§ **Recorded information**:
(* ===== verification/_CoqProject ===== *)
-Q . S2P
Prelude.v
BigInt.v
Types.v
Params.v
StateDB.v
Opcodes.v
Analysis.v
Machine.v
GasTable.v
Instructions.v
JumpTable.v
Precompiles.v
Interp.v
Spec.v
GasSpec.v
ExecSpec.v
PrecompileSpec.v
Safety.v
Fuel.v
Effects.v
Static.v
Taint.v
Alu.v
DataOps.v
Defects.v
AbiTypes.v
AbiPack.v
AbiUnpack.v
AbiNames.v
AbiSpec.v
AbiFuzz.v
Fuzzer.v
FuzzerSpec.v
Dispatch.v
Laws.v
OpNames.v
AbiFields.v
AbiRound.v
AbiLaws.v
Detector.v
RlpTypes.v
RlpEncode.v
RlpDecode.v
RlpSpec.v
RlpRefine.v
RlpStream.v
RlpCanon.v
RlpRaw.v
RlpCache.v
RlpTyped.v
RlpLaws.v
Keccak.v
KeccakSpec.v
KeccakSponge.v
Keys.v
KeccakLaws.v
HexText.v
TrieEncoding.v
TrieNode.v
TrieOps.v
TrieRep.v
TrieSpec.v
TrieDb.v
TrieDbSpec.v
TrieDbLaws.v
TrieHasher.v
TrieEnc.v
TrieCommit.v
TrieLaws.v
SecureTrie.v
SecureLaws.v
TrieProof.v
TrieIter.v
TrieIterSpec.v
TrieUnion.v
TrieIterLaws.v
TrieSync.v
TrieSyncLaws.v
TxTypes.v
TxLaws.v
(** *** Slices of a list in parts *)

Lemma slice_mid {A} (pre mid post : list A) a b : a = len pre -> b = a + len mid ->
  slice (pre ++ mid ++ post) a b = Ok mid.
Proof.
  intros -> ->. rewrite slice_Ok; [|pose proof (len_nonneg pre); pose proof (len_nonneg mid); lia|
    rewrite !len_app; pose proof (len_nonneg post); lia].
  replace (len pre + len mid - len pre) with (len mid) by lia. unfold len. rewrite !Nat2Z.id.
  by rewrite drop_app_length, take_app_length.
Qed.

Lemma slice_take {A} (l : list A) n : (n <= length l)%nat -> slice l 0 (Z.of_nat n) = Ok (take n l).
Proof. intros H. rewrite slice_Ok by (unfold len; lia). by rewrite drop_0, Z.sub_0_r, Nat2Z.id. Qed.

Lemma slice_drop {A} (l : list A) n : (n <= length l)%nat -> slice l (Z.of_nat n) (len l) = Ok (drop n l).
Proof.
  intros H. rewrite slice_Ok by (unfold len; lia). rewrite Nat2Z.id, take_ge; [done|].
  rewrite length_drop. unfold len. lia.
Qed.

Lemma copy_at_mid pre old post new a b : a = len pre -> b = a + len old -> len new = len old ->
  copy_at (pre ++ old ++ post) a b new = Ok (pre ++ new ++ post).
Proof.
  intros -> -> Hn. unfold copy_at. rewrite (slice_mid pre old post) by done. cbn [rbind].
  rewrite Z2Nat.inj_add by (pose proof (len_nonneg pre); pose proof (len_nonneg old); lia).
  unfold len in *. rewrite !Nat2Z.id, take_app_length, <-drop_drop, !drop_app_length.
  unfold copy_into. rewrite take_ge, drop_ge by lia. by rewrite app_nil_r.
Qed.

(** ** Byte-wise well-formedness *)

Lemma bytes_ok_nil : bytes_ok [].
Proof. constructor. Qed.
Lemma bytes_ok_app l k : bytes_ok (l ++ k) <-> bytes_ok l /\ bytes_ok k.
Proof. apply Forall_app. Qed.
Lemma bytes_ok_cons b l : bytes_ok (b :: l) <-> byte_ok b /\ bytes_ok l.
Proof. apply Forall_cons_iff. Qed.
Lemma bytes_ok_take n l : bytes_ok l -> bytes_ok (take n l).
Proof. apply Forall_take. Qed.
Lemma bytes_ok_drop n l : bytes_ok l -> bytes_ok (drop n l).
Proof. apply Forall_drop. Qed.
Lemma bytes_ok_zeros n : bytes_ok (zeros n).
Proof. apply Forall_replicate. unfold byte_ok. lia. Qed.
Lemma bytes_ok_copy_into dst src : bytes_ok dst -> bytes_ok src -> bytes_ok (copy_into dst src).
Proof. intros. apply bytes_ok_app. split; [by apply bytes_ok_take|by apply bytes_ok_drop]. Qed.
Lemma bytes_ok_slice l a b k : slice l a b = Ok k -> bytes_ok l -> bytes_ok k.
Proof. intros (_&_&->)%slice_inv ?. by apply bytes_ok_take, bytes_ok_drop. Qed.
Lemma bytes_ok_copy_at l a b src l' :
  copy_at l a b src = Ok l' -> bytes_ok l -> bytes_ok src -> bytes_ok l'.
Proof.
  unfold copy_at. intros (w & Hw & [= <-])%rbind_Ok_inv ??.
  rewrite !bytes_ok_app. repeat split;
    eauto using bytes_ok_take, bytes_ok_drop, bytes_ok_copy_into, bytes_ok_slice.
Qed.

Create HintDb go discriminated.
#[export] Hint Resolve bytes_ok_nil bytes_ok_take bytes_ok_drop bytes_ok_zeros
  bytes_ok_copy_into u64_range len_nonneg : go.

(** ** Proof automation *)

(** Split the conditional or match the goal (or a hypothesis) is stuck on. *)
Ltac split_if :=
  match goal with
  | |- context [if ?b then _ else _] => destruct b eqn:?
  | H : context [if ?b then _ else _] |- _ => destruct b eqn:?
  end.

(** Turn boolean integer tests in the context into propositions. *)
Ltac zbool :=
  repeat match goal with
  | H : (_ && _) = true |- _ => apply andb_true_iff in H as [? ?]
  | H : (_ || _) = false |- _ => apply orb_false_iff in H as [? ?]
  | H : negb _ = true |- _ => apply negb_true_iff in H
  | H : negb _ = false |- _ => apply negb_false_iff in H
  | H : (_ <? _) = true |- _ => apply Z.ltb_lt in H
  | H : (_ <? _) = false |- _ => apply Z.ltb_ge in H
  | H : (_ <=? _) = true |- _ => apply Z.leb_le in H
  | H : (_ <=? _) = false |- _ => apply Z.leb_gt in H
  | H : (_ =? _) = true |- _ => apply Z.eqb_eq in H
  | H : (_ =? _) = false |- _ => apply Z.eqb_neq in H
  end.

§ **Work order**: The answer must be every line from the records above that contains the word "context", copied out.

§ **Exercise solution**:
  | |- context [if ?b then _ else _] => destruct b eqn:?
  | H : context [if ?b then _ else _] |- _ => destruct b eqn:?
(** Turn boolean integer tests in the context into propositions. *)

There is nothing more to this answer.